(** * Waste-management chat backend: the topic classifier and the FAQ responder

    A shallow embedding of [src/main.py]: the classifier
    [is_waste_management_question], the [/chat] handler [chat], the
    keyword tables they consult and the diagnostic endpoint
    [test_database], followed by the properties the specification states
    about them and further properties read off the code.

    A Python [str] is a sequence of Unicode code points; it is modelled as a
    list of code points ([N]).  [word in t] on two [str] is contiguous
    substring containment, [any(...)] over a generator is [existsb], and the
    [for ... break] loop of the handler is a left-to-right scan that stops at
    the first hit. *)

From Stdlib Require Import List NArith Bool String Ascii Lia.
Import ListNotations.

Local Open Scope N_scope.
Local Open Scope list_scope.

(* ================================================================== *)
(** ** Python strings *)

(** A [str]: its code points, in order. *)
Definition str := list N.

(** A literal whose characters are all ASCII, as a [str]. *)
Definition lit (s : string) : str :=
  map N_of_ascii (list_ascii_of_string s).

(** U+2014, the dash used in two of the canned answers. *)
Definition em_dash : N := 8212.

(** [t.startswith(w)], the building block of the substring search. *)
Fixpoint startswith (w t : str) : bool :=
  match w, t with
  | [], _ => true
  | _ :: _, [] => false
  | a :: w', b :: t' => (a =? b) && startswith w' t'
  end.

(** [w in t] on strings: [w] occurs in [t] as a contiguous substring. *)
Fixpoint str_in (w t : str) : bool :=
  startswith w t ||
  match t with
  | [] => false
  | _ :: t' => str_in w t'
  end.

(** [any(p(x) for x in xs)]. *)
Definition any {A : Type} (p : A -> bool) (xs : list A) : bool :=
  existsb p xs.

(** *** [str.lower]

    CPython lowers a string of ASCII code points with the ASCII table
    alone ([A]..[Z] to [a]..[z], everything else unchanged).  Strings with a
    code point above 127 go through the Unicode character database, which is
    part of the interpreter and not of this repository: that path is the
    parameter [unicode_lower] below. *)

Definition is_ascii (c : N) : bool := c <? 128.

Definition ascii_tolower (c : N) : N :=
  if (65 <=? c) && (c <=? 90) then c + 32 else c.

(** [str.isspace] on one code point: the code points CPython treats as
    whitespace. *)
Definition isspace (c : N) : bool :=
  ((9 <=? c) && (c <=? 13)) || ((28 <=? c) && (c <=? 32)) ||
  (c =? 133) || (c =? 160) || (c =? 5760) ||
  ((8192 <=? c) && (c <=? 8202)) ||
  (c =? 8232) || (c =? 8233) || (c =? 8239) || (c =? 8287) || (c =? 12288).

(* ================================================================== *)
(** ** The request and response models *)

Record ChatRequest : Type := mkChatRequest {
  message : str
}.

Record ChatResponse : Type := mkChatResponse {
  reply : str;
  allowed : bool;
  reasons : list str
}.

(** [Field(..., min_length=1)]: the only validation of a request body. *)
Definition validate (m : str) : option ChatRequest :=
  if Nat.leb 1 (List.length m) then Some (mkChatRequest m) else None.

(* ================================================================== *)
(** ** The keyword tables *)

Definition waste_keywords : list str :=
  [ (* Core domain *)
    lit "waste"; lit "garbage"; lit "trash"; lit "refuse"; lit "rubbish";
    lit "litter";
    lit "recycle"; lit "recycling"; lit "compost"; lit "composting";
    lit "landfill";
    lit "incineration"; lit "waste segregation"; lit "segregation";
    lit "bin"; lit "bins";
    lit "collection"; lit "pickup"; lit "solid waste";
    lit "hazardous waste"; lit "ewaste";
    lit "e-waste"; lit "medical waste"; lit "organic waste"; lit "plastic";
    lit "paper";
    lit "glass"; lit "metal"; lit "battery"; lit "electronics disposal";
    lit "zero waste";
    lit "circular economy"; lit "resource recovery"; lit "material recovery";
    lit "mrf"; lit "msw"; lit "municipal waste"; lit "biodegradable";
    lit "non-biodegradable";
    lit "sanitary waste"; lit "waste audit"; lit "dumpster";
    lit "transfer station";
    lit "compactor"; lit "leachate"; lit "methane";
    lit "anaerobic digestion";
    lit "extended producer responsibility"; lit "epr";
    (* Services and rules *)
    lit "collection schedule"; lit "pickup schedule"; lit "bulk waste";
    lit "drop-off"; lit "recycling center"; lit "recycling centre";
    lit "clean-up";
    lit "sorting"; lit "guidelines"; lit "contamination"; lit "blue bin";
    lit "green bin";
    lit "brown bin" ].

Definition banned_keywords : list str :=
  [ (* Finance/business topics to exclude *)
    lit "stock"; lit "stocks"; lit "share"; lit "shares"; lit "crypto";
    lit "bitcoin";
    lit "ethereum"; lit "forex"; lit "currency"; lit "currencies";
    lit "dividend";
    lit "portfolio"; lit "valuation"; lit "budget"; lit "loan";
    lit "mortgage"; lit "interest";
    lit "roi"; lit "return on investment"; lit "revenue"; lit "profit";
    lit "loss";
    lit "accounting"; lit "tax"; lit "taxes"; lit "irs"; lit "gst";
    lit "balance sheet";
    lit "income statement"; lit "inflation"; lit "economy"; lit "economic";
    lit "finance";
    lit "financial"; lit "bank"; lit "banking"; lit "trading"; lit "hedge";
    lit "fund" ].

Definition context_hints : list str :=
  [ lit "bin day"; lit "pickup day"; lit "how to dispose"; lit "can i throw" ].

(** The four reasons the classifier can give. *)
Definition reason_banned : str :=
  lit "Question appears to be about finance/business, which is out of scope.".
Definition reason_waste : str :=
  lit "Detected waste-management related keywords.".
Definition reason_context : str :=
  lit "Detected disposal/pickup context.".
Definition reason_default : str :=
  lit "Could not match the topic to waste management.".

(** The replies of the handler. *)
Definition refusal_reply : str :=
  lit "I'm here to help with waste management topics only. Please ask about recycling, disposal guidelines, pickup schedules, composting, etc.".

Definition fallback_reply : str :=
  lit "This appears related to waste management. Could you share your city/area if you need local rules, or specify the material/item you're disposing of?".

Definition ans_plastic : str :=
  lit "Clean and dry plastics with numbers 1-5 are typically recyclable. Film/plastic bags usually are not curbside"
  ++ [em_dash] ++ lit "use store drop-offs if available.".
Definition ans_battery : str :=
  lit "Batteries should not go in regular bins. Use designated e-waste or hazardous waste drop-offs in your city.".
Definition ans_compost : str :=
  lit "Compost accepts food scraps, coffee grounds, yard waste, and uncoated paper. Avoid meat, dairy, and oily foods if your local guidelines restrict them.".
Definition ans_glass : str :=
  lit "Rinse glass containers and remove caps. Some areas separate by color; check local rules.".
Definition ans_electronics : str :=
  lit "Electronics are e-waste. Use certified e-waste collection points for safe recycling.".
Definition ans_pickup : str :=
  lit "Curbside pickup days vary by location. Please check your local collection schedule or provide your area for specific guidance.".
Definition ans_hazard : str :=
  lit "Hazardous waste (paint, chemicals, solvents) requires special drop-offs"
  ++ [em_dash] ++ lit "never place in regular bins.".
Definition ans_landfill : str :=
  lit "Items that are contaminated, mixed materials, or non-recyclable plastics often go to landfill. Consider reuse first.".
(** Calls for one key at one instant: every grant costs the key's bucket a
    whole token, and nothing comes back. *)
Lemma burst_tokens n key t : ∀ rl,
  0 < rate.window (perKeyLimiter rl key) → bucketOk (perKeyLimiter rl key) →
  Z.of_nat (granted (AllowAll rl (replicate n (key, t))).1)
  * rate.window (perKeyLimiter rl key)
  ≤ Z.max 0 (rate.refill (perKeyLimiter rl key) t).
Proof.
  induction n as [|n IH]; intros rl Hw Hb; [cbn; lia|].
  cbn [replicate AllowAll].
  destruct (Allow_cases rl key t) as [Hcfg Hcases].
  destruct (Allow rl key t) as [ok rl1] eqn:HA. cbn [fst snd] in *.
  specialize (IH rl1).
  destruct (AllowAll rl1 (replicate n (key, t))) as [oks rl2]. cbn [fst snd] in *.
  destruct Hcases as [[-> Hl]|[-> Hl]].
  - (* stopped at the global bucket *)
    assert (Heq : perKeyLimiter rl1 key = perKeyLimiter rl key)
      by (apply perKeyLimiter_eq; [done|by rewrite Hl]).
    rewrite Heq in IH. unfold granted in *. rewrite filter_cons_False by done.
    by apply IH.
  - set (l := perKeyLimiter rl key) in *.
    assert (Heq : perKeyLimiter rl1 key = (rate.Allow l t).2)
      by (apply perKeyLimiter_stored; rewrite Hl; apply lookup_insert_eq).
    rewrite Heq in IH.
    destruct (limiter_Allow_shape l t) as (Hc' & Hw' & _ & Ht & Hok).
    rewrite Hw', refill_same_instant, Ht in IH by (done || lia).
    specialize (IH Hw (bucketOk_Allow l t ltac:(lia) Hb)).
    unfold granted in *. destruct (rate.Allow l t).1.
    + rewrite filter_cons_True by done. cbn [length].
      assert (rate.window l ≤ rate.refill l t) by (by apply Hok). lia.
    + rewrite filter_cons_False by done. lia.
Qed.
(** * DecoPlan mock RAG layer: furniture retrieval and room coverage

    A shallow embedding of [lib/mockRAG.ts] together with the catalog data of
    [lib/furnitureData.ts] and the types of [types/furniture.ts] and
    [types/chat.ts], and of the code of the page that uses them: the state
    updates of [app/page.tsx], the toggle-all button and the statistics of
    [components/FurniturePanel.tsx], the submit handler of
    [components/ChatBox.tsx] and the colour strings of [rgbToHex].

    Modelling conventions.
    - A JavaScript [number] is an IEEE 754 binary64 value: Rocq's primitive
      [float], whose [+], [*], [/] and comparisons round and compare exactly
      as the JavaScript operators do.  [Math.round] is written out below,
      and proved to be the function that ECMAScript defines.
    - A string is a [string] holding the bytes of its UTF-8 encoding (a
      surrogate that stands alone is written as the three bytes of its
      code point), so ASCII text is written as it is and every other
      character is a sequence of bytes from 128 up.  Where the code puts
      strings together an ASCII text stands at the seam, so that the bytes
      put together are the encoding of the result.  The keywords searched
      for are ASCII, and an ASCII text occurs in a string exactly where its
      bytes occur in the encoding.  [toLowerCase] folds the letters [A]-[Z]
      of ASCII text; on any other text it is the Unicode case conversion,
      whose tables are not in this repository and which is left open
      ([UnicodeData]).  [trim] knows every white space character of
      ECMAScript.
    - An array is a [list].  [Array.prototype.sort] is a stable sort driven
      by the sign of the comparator; it is modelled by a stable insertion
      sort over the same comparator.
    - [new Date()] is the reading [now] of the clock, passed explicitly; the
      [await simulateDelay(..)] only postpones that reading.
    - A React state is the value it holds; an updater handed to a state
      setter is a function on that value, and queued updaters run in the
      order they were queued. *)

From Stdlib Require Import ZArith List String Ascii Bool Lia.
From Stdlib Require Import Sorting.Permutation Sorting.Sorted.
From Stdlib Require Import QArith_base Qround.
From Stdlib Require Import Floats Uint63.
Import ListNotations.

Close Scope Q_scope.

Set Warnings "-inexact-float".

(* ------------------------------------------------------------------ *)
(** ** Numbers *)

Module JSNumber.

Local Open Scope float_scope.

(** The integer [n], as a number (exact for [|n| < 2^53]). *)
Definition of_Z (n : Z) : float :=
  if (n <? 0)%Z then - of_uint63 (Uint63.of_Z (- n))
  else of_uint63 (Uint63.of_Z n).

(** [Math.round x]: the integral number closest to [x], the one closer to
    +infinity on a tie; [x] itself when [x] is integral, infinite or NaN;
    a zero result keeps the sign of [x]. *)
Definition Math_round (x : float) : float :=
  match Prim2SF x with
  | S754_finite s m e =>
      if (0 <=? e)%Z then x
      else
        let twice := (2 * (if s then Z.neg m else Z.pos m))%Z in
        let n := ((twice + 2 ^ (- e)) / 2 ^ (1 - e))%Z in
        if (n =? 0)%Z then (if s then -0 else 0) else of_Z n
  | _ => x
  end.

(** [x] is NaN, +Infinity or -Infinity. *)
Definition not_finite (x : float) : Prop :=
  x = nan \/ x = infinity \/ x = neg_infinity.

End JSNumber.

Import JSNumber.

(* ------------------------------------------------------------------ *)
(** ** Strings and arrays *)

Module JSString.

Local Open Scope string_scope.

(** The UTF-8 bytes of the code point [cp]. *)
Definition utf8_encode (cp : N) : string :=
  let byte (n : N) := ascii_of_N n in
  let continuation (n : N) := byte (128 + n mod 64)%N in
  if (cp <? 128)%N then String (byte cp) ""
  else if (cp <? 2048)%N then
    String (byte (192 + cp / 64)%N) (String (continuation cp) "")
  else if (cp <? 65536)%N then
    String (byte (224 + cp / 4096)%N)
      (String (continuation (cp / 64)%N) (String (continuation cp) ""))
  else
    String (byte (240 + cp / 262144)%N)
      (String (continuation (cp / 4096)%N)
         (String (continuation (cp / 64)%N) (String (continuation cp) ""))).

(** Every byte of [s] is below 128: [s] is ASCII text. *)
Fixpoint ascii_only (s : string) : bool :=
  match s with
  | EmptyString => true
  | String c rest => (nat_of_ascii c <? 128)%nat && ascii_only rest
  end.

Definition lower_char (c : ascii) : ascii :=
  let n := nat_of_ascii c in
  if ((65 <=? n) && (n <=? 90))%nat then ascii_of_nat (n + 32) else c.

(** [s.toLowerCase()] on ASCII text: the letters [A]-[Z] are folded. *)
Fixpoint ascii_lower (s : string) : string :=
  match s with
  | EmptyString => EmptyString
  | String c rest => String (lower_char c) (ascii_lower rest)
  end.

(** [s.includes(searchString)]: [searchString] occurs at some position. *)
Fixpoint includes (s searchString : string) : bool :=
  if String.prefix searchString s then true
  else match s with
       | EmptyString => false
       | String _ rest => includes rest searchString
       end.

(** The loop of [Array.prototype.join]: [R] is the text built so far and
    [first] tells whether the next element is the one at index 0. *)
Fixpoint join_loop (sep R : string) (first : bool) (elements : list string)
  : string :=
  match elements with
  | [] => R
  | e :: rest =>
      join_loop sep ((if first then R else R ++ sep) ++ e) false rest
  end.

(** [elements.join(sep)] *)
Definition join (elements : list string) (sep : string) : string :=
  join_loop sep "" true elements.

(** [array.includes(v)] on an array of strings. *)
Definition array_includes (array : list string) (v : string) : bool :=
  existsb (String.eqb v) array.

(** The white space of [String.prototype.trim]: the code points of
    WhiteSpace and LineTerminator, each as its UTF-8 bytes.  In order: TAB,
    LF, VT, FF, CR, SP, NBSP (U+00A0), U+1680, U+2000 to U+200A, LS (U+2028),
    PS (U+2029), U+202F, U+205F, U+3000 and ZWNBSP (U+FEFF). *)
Definition white_space : list string :=
  map utf8_encode
    [ 0x9; 0xA; 0xB; 0xC; 0xD; 0x20; 0xA0; 0x1680;
      0x2000; 0x2001; 0x2002; 0x2003; 0x2004; 0x2005; 0x2006; 0x2007;
      0x2008; 0x2009; 0x200A; 0x2028; 0x2029; 0x202F; 0x205F; 0x3000;
      0xFEFF ]%N.

(** What follows [token] in [s], when [s] starts with [token]. *)
Fixpoint strip_prefix (token s : string) : option string :=
  match token with
  | EmptyString => Some s
  | String a token' =>
      match s with
      | String b s' => if Ascii.eqb a b then strip_prefix token' s' else None
      | EmptyString => None
      end
  end.

(** What follows the white space character [s] starts with, if it starts
    with one. *)
Fixpoint strip_any (tokens : list string) (s : string) : option string :=
  match tokens with
  | [] => None
  | token :: others =>
      match strip_prefix token s with
      | Some rest => Some rest
      | None => strip_any others s
      end
  end.

Definition strip_white_space (s : string) : option string :=
  strip_any white_space s.

(** [s.trimStart()]: white space characters are taken off the front for as
    long as there is one; [fuel] bounds their number. *)
Fixpoint trimStart_loop (fuel : nat) (s : string) : string :=
  match fuel with
  | O => s
  | S fuel' =>
      match strip_white_space s with
      | Some rest => trimStart_loop fuel' rest
      | None => s
      end
  end.
(** * Picking-list generator: a shallow embedding and its properties

    The Python sources under [src/] (config.py, exceptions.py, models.py,
    utils.py, the four processors, main.py) are embedded function by function.

    - A Python [str] is a list of Unicode code points ([pystr]), so that
      [len] counts code points as Python does.
    - A pandas cell is a [cell]; a row ([pd.Series]) is a list of cells and
      the matrix ([pd.DataFrame] read with [header=None]) is a list of rows.
    - Code that can raise returns a [result]; [try ... except Exception]
      is [try_except].
    - Loops that append to a Python list are folds whose accumulator is the
      list built so far. *)

From Stdlib Require Import List ZArith NArith Bool Lia String Ascii.
From Stdlib Require Import QArith Qround DecimalString.
Import ListNotations.

Set Implicit Arguments.

Open Scope Z_scope.

(* ================================================================== *)
(** * Python strings *)
(* ================================================================== *)

Definition pystr : Type := list N.

(** An ASCII literal as a Python string. *)
Definition lit (s : string) : pystr :=
  map N_of_ascii (list_ascii_of_string s).

Fixpoint str_eqb (a b : pystr) : bool :=
  match a, b with
  | [], [] => true
  | x :: a', y :: b' => N.eqb x y && str_eqb a' b'
  | _, _ => false
  end.

(** [not s] for a Python string. *)
Definition is_empty (s : pystr) : bool :=
  match s with [] => true | _ :: _ => false end.

(** [len(s)] *)
Definition len (s : pystr) : Z := Z.of_nat (List.length s).
Lemma flags_at_fetch_toasts b (msgs : list string) :
  flags_at_fetch b ((λ m, ToastError (JString m)) <$> msgs) = [].
Proof. induction msgs; [done | done]. Qed.

Lemma flags_at_fetch_calls b evs :
  flags_at_fetch b (validation_calls ++ evs) = flags_at_fetch b evs.
Proof. reflexivity. Qed.

Lemma sent_calls evs : sent (validation_calls ++ evs) = sent evs.
Proof. reflexivity. Qed.

Lemma error_toasts_calls evs :
  error_toasts (validation_calls ++ evs) = error_toasts evs.
Proof. reflexivity. Qed.

Lemma not_in_toasts (h : HookCall) (msgs : list string) :
  Called h ∉ (λ m, ToastError (JString m)) <$> msgs.
Proof. by intros (m & ? & _)%list_elem_of_fmap. Qed.

Lemma not_normalized_invalid (msgs : list string) :
  Called ZoneRates_normalizeAndValidate
    ∉ validation_calls ++ ((λ m, ToastError (JString m)) <$> msgs).
Proof.
  intros [Hin|Hin]%elem_of_app.
  - unfold validation_calls in Hin.
    repeat (apply elem_of_cons in Hin as [Hin|Hin]; [discriminate |]).
    by apply elem_of_nil in Hin.
  - by apply not_in_toasts in Hin.
Qed.

(** The [try] block begins with the call to [normalizeAndValidate]. *)
Lemma handleSubmit_valid_events net (w w' : World) evs c :
  sectionsValid (form w) = true →
  handleSubmit net w = (w', evs, c) →
  ∃ post, evs = validation_calls
                  ++ SetIsSubmitting true
                  :: Called ZoneRates_normalizeAndValidate :: post.
Proof.
  intros Hv Hrun. handler_cases net w Hrun; try discriminate; eauto.
Qed.

(** C6. Normalization is called only in a run whose validation passed:
    when a section does not validate, on the values as entered, the
    handler returns with the validation messages, without calling
    [normalizeAndValidate] and without touching any state; and in every
    run that calls it, the five validators ran before it and passed. *)
Theorem normalization_only_after_validation net (w w' : World) evs c :
  handleSubmit net w = (w', evs, c) →
  (sectionsValid (form w) = false →
     (Called ZoneRates_normalizeAndValidate ∉ evs)
     ∧ c = Return_ ∧ w' = w
     ∧ error_toasts evs = JString <$> validation_errors (form w))
  ∧ (Called ZoneRates_normalizeAndValidate ∈ evs →
     sectionsValid (form w) = true
     ∧ ∃ post, evs = validation_calls
                       ++ SetIsSubmitting true
                       :: Called ZoneRates_normalizeAndValidate :: post).
Proof.
  intros Hrun. split.
  - intros Hinv. rewrite handleSubmit_invalid in Hrun by done.
    injection Hrun as <- <- <-. split_and!; try done.
    + apply not_normalized_invalid.
    + apply error_toasts_toasts.
  - intros Hin. destruct (sectionsValid (form w)) eqn:Hval.
    + split; [done |]. by eapply handleSubmit_valid_events.
    + rewrite handleSubmit_invalid in Hrun by done.
      injection Hrun as <- <- <-.
      by apply not_normalized_invalid in Hin.
Qed.

(** The flag is up at every request of a run. *)
Lemma flag_set_at_fetch net (w w' : World) evs c :
  handleSubmit net w = (w', evs, c) →
  Forall (λ b, b = true) (flags_at_fetch (isSubmitting w) evs).
Proof.
  intros Hrun. handler_cases net w Hrun;
    rewrite ?flags_at_fetch_calls; simpl;
    rewrite ?flags_at_fetch_toasts; repeat constructor.
Qed.

(** A click sends at most one request, and leaves the flag up when it
    sent one. *)
Lemma submit_sends_once (w w' : World) evs c :
  handleSubmit None w = (w', evs, c) →
  length (sent evs) ≤ 1 ∧ (sent evs ≠ [] → isSubmitting w' = true).
Proof.
  assert (Hgen : ∀ net, net = None → handleSubmit net w = (w', evs, c) →
            length (sent evs) ≤ 1 ∧ (sent evs ≠ [] → isSubmitting w' = true)).
  { intros net Hnet Hrun. handler_cases net w Hrun; try discriminate Hnet;
      rewrite ?sent_calls; simpl; rewrite ?sent_toasts; simpl;
      (split; [lia | intros Hne; first [reflexivity | by destruct Hne]]). }
  by apply Hgen.
Qed.

(** When the answer has been handled the flag is down. *)
Lemma resume_resets_flag r (w : World) :
  isSubmitting (handleSubmit_resume r w).1.1 = false.
Proof.
  destruct (succeeded r) eqn:Hs.
  - by rewrite resume_succeeded.
  - destruct r as [|ok status body]; [by rewrite resume_network_error |].
    by rewrite resume_refused.
Qed.

(** What holds between any two events of the page. *)
Lemma session_invariant (s : Session) :
  reachable s →
  length (inflight s) ≤ 1
  ∧ (inflight s ≠ [] → isSubmitting (world s) = true).
Proof.
  induction 1 as [s Hflag Hnone | s a s' Hreach [IHlen IHflag] Hstep].
  - rewrite Hnone. simpl. split; [lia | done].
  - destruct Hstep as [s Hidle | s r pre fd post Hin | s w Hsame].
    + assert (Hnone : inflight s = []).
      { destruct (inflight s); [done |]. by rewrite IHflag in Hidle. }
      unfold after_submit. rewrite Hnone.
      destruct (handleSubmit None (world s)) as [[w' evs] c] eqn:Hrun.
      simpl. by eapply submit_sends_once.
    + rewrite Hin, length_app in IHlen. simpl in IHlen.
      assert (pre = [] ∧ post = []) as [-> ->].
      { destruct pre, post; simpl in IHlen; (done || lia). }
      simpl. split; [lia | done].
    + simpl. rewrite Hsame. done.
Qed.

(** C7. The flag is up whenever [handleSubmit] sends its request, and
    on a page whose submit button is disabled while the flag is up
    there is never more than one request in flight: while one is, the
    flag is up and no submission can start. *)
Theorem one_submission_in_flight :
  (∀ net (w w' : World) evs c,
     handleSubmit net w = (w', evs, c) →
     Forall (λ b, b = true) (flags_at_fetch (isSubmitting w) evs))
  ∧ (∀ s : Session, reachable s →
       length (inflight s) ≤ 1
       ∧ (inflight s ≠ [] →
          isSubmitting (world s) = true ∧ ∀ s', ¬ step s Submit s')).
Proof.
  split; [apply flag_set_at_fetch |].
  intros s Hreach. destruct (session_invariant s Hreach) as [Hlen Hflag].
  split; [done |]. intros Hbusy. split; [by apply Hflag |].
  intros s' Hstep. inversion Hstep as [s0 Hidle | |]; subst.
  by rewrite Hflag in Hidle.
Qed.

(** C8, amended. Once the request is sent: an answer that counts as a
    success leaves the draft store cleared, the five sections held by
    the hooks reset and no file chosen, while the transport mode stays
    as it was selected; a network failure or an answer that is not a
    success leaves the page as it was but for the flag, which is down,
    with the one request sent and one error message shown. *)
Theorem submission_outcome r (w w' : World) evs c :
  ready w →
  handleSubmit (Some r) w = (w', evs, c) →
  (succeeded r = true →
     w' = set_isSubmitting false (cleared w)
     ∧ draft w' = None ∧ form w' = form0 ∧ priceChartFile w' = None
     ∧ transportMode w' = transportMode w
     ∧ isSubmitting w' = false)
  ∧ (succeeded r = false →
     w' = set_isSubmitting false w
     ∧ draft w' = draft w ∧ form w' = form w
     ∧ priceChartFile w' = priceChartFile w
     ∧ transportMode w' = transportMode w
     ∧ isSubmitting w' = false
     ∧ length (sent evs) = 1 ∧ length (error_toasts evs) = 1).
Proof.
  intros Hready Hrun.
  destruct (ready_inv w Hready) as (_ & _ & id & _ & _ & Hcid).
  rewrite (handleSubmit_answered w id) in Hrun by done.
  destruct (succeeded r) eqn:Hs.
  - rewrite resume_succeeded in Hrun by done.
    injection Hrun as <- <- <-. split; [| done]. intros _. by split_and!.
  - split; [done |]. intros _.
    destruct r as [|ok status body].
    + rewrite resume_network_error in Hrun.
      injection Hrun as <- <- <-. by split_and!.
    + rewrite resume_refused in Hrun by done.
      injection Hrun as <- <- <-. by split_and!.
Qed.

(** The request carries the chosen file, or else the placeholder. *)
Lemma request_file net (w w' : World) evs c :
  handleSubmit net w = (w', evs, c) →
  Forall (λ fd, fd_priceChart fd = fileToSend w) (sent evs).
Proof.
  intros Hrun. handler_cases net w Hrun;
    rewrite ?sent_calls; simpl; rewrite ?sent_toasts; repeat constructor.
Qed.

(** C9. With a token that yields no account identifier (none stored,
    not made of two segments, a payload that does not decode, or no
    truthy value at any of the places looked at) no request is sent,
    the flag is down afterwards, and a form that validates and
    normalizes gets exactly one error message. Every request that is
    sent carries a file: the chosen price chart, or else a
    placeholder. *)
Theorem no_identifier_no_request net (w w' : World) evs c :
  handleSubmit net w = (w', evs, c) →
  (customerID w = None →
     sent evs = []
     ∧ (isSubmitting w = false → isSubmitting w' = false)
     ∧ (sectionsValid (form w) = true →
        is_Some (normalizeAndValidate (zoneRates (form w))) →
        isSubmitting w' = false ∧ length (error_toasts evs) = 1))
  ∧ (getAuthToken (storage w) = ""
     ∨ length (split_dot (getAuthToken (storage w))) < 2
     ∨ base64UrlToJson atob JSON_parse
         (default "" (split_dot (getAuthToken (storage w)) !! 1)) = None
     ∨ Forall (λ v, truthy v = false)
         (claims (payloadOf atob JSON_parse (getAuthToken (storage w)))) →
     customerID w = None)
  ∧ Forall (λ fd, fd_priceChart fd
                  = match priceChartFile w with
                    | Some f => Uploaded f
                    | None => Placeholder now (companyName (basics (form w)))
                    end) (sent evs).
Proof.
  intros Hrun. split_and!.
  - intros Hnone.
    handler_cases net w Hrun; try congruence;
      rewrite ?sent_calls, ?error_toasts_calls; simpl;
      rewrite ?sent_toasts; (split_and!; [done | done |]);
      try (intros _ _; by split); try (by intros _ [? ?]); try done.
  - intros Hbad. unfold customerID.
    assert (Hres : getCustomerIDFromToken atob JSON_parse (storage w)
                   = Some (JString "")
                   ∨ getCustomerIDFromToken atob JSON_parse (storage w) = None).
    { destruct Hbad as [Habs|[Hseg|[Hdec|Hclaims]]].
      - left. by apply TokenFacts.getCustomerIDFromToken_absent.
      - left. by apply TokenFacts.getCustomerIDFromToken_one_segment.
      - apply TokenFacts.getCustomerIDFromToken_no_claim.
        rewrite TokenFacts.payloadOf_undecodable by done.
        apply TokenFacts.claims_empty_object.
      - by apply TokenFacts.getCustomerIDFromToken_no_claim. }
    destruct Hres as [-> | ->]; reflexivity.
  - by eapply request_file.
Qed.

→ WHAT YOU NEED TO DO
All lines above from the one holding "assert (rate.window l" to the one holding "surrogate that stands", inclusive, are to be copied exactly; no other line is wanted.

→ EXERCISE OUTPUT
      assert (rate.window l ≤ rate.refill l t) by (by apply Hok). lia.
    + rewrite filter_cons_False by done. lia.
Qed.
(** * DecoPlan mock RAG layer: furniture retrieval and room coverage

    A shallow embedding of [lib/mockRAG.ts] together with the catalog data of
    [lib/furnitureData.ts] and the types of [types/furniture.ts] and
    [types/chat.ts], and of the code of the page that uses them: the state
    updates of [app/page.tsx], the toggle-all button and the statistics of
    [components/FurniturePanel.tsx], the submit handler of
    [components/ChatBox.tsx] and the colour strings of [rgbToHex].

    Modelling conventions.
    - A JavaScript [number] is an IEEE 754 binary64 value: Rocq's primitive
      [float], whose [+], [*], [/] and comparisons round and compare exactly
      as the JavaScript operators do.  [Math.round] is written out below,
      and proved to be the function that ECMAScript defines.
    - A string is a [string] holding the bytes of its UTF-8 encoding (a
      surrogate that stands alone is written as the three bytes of its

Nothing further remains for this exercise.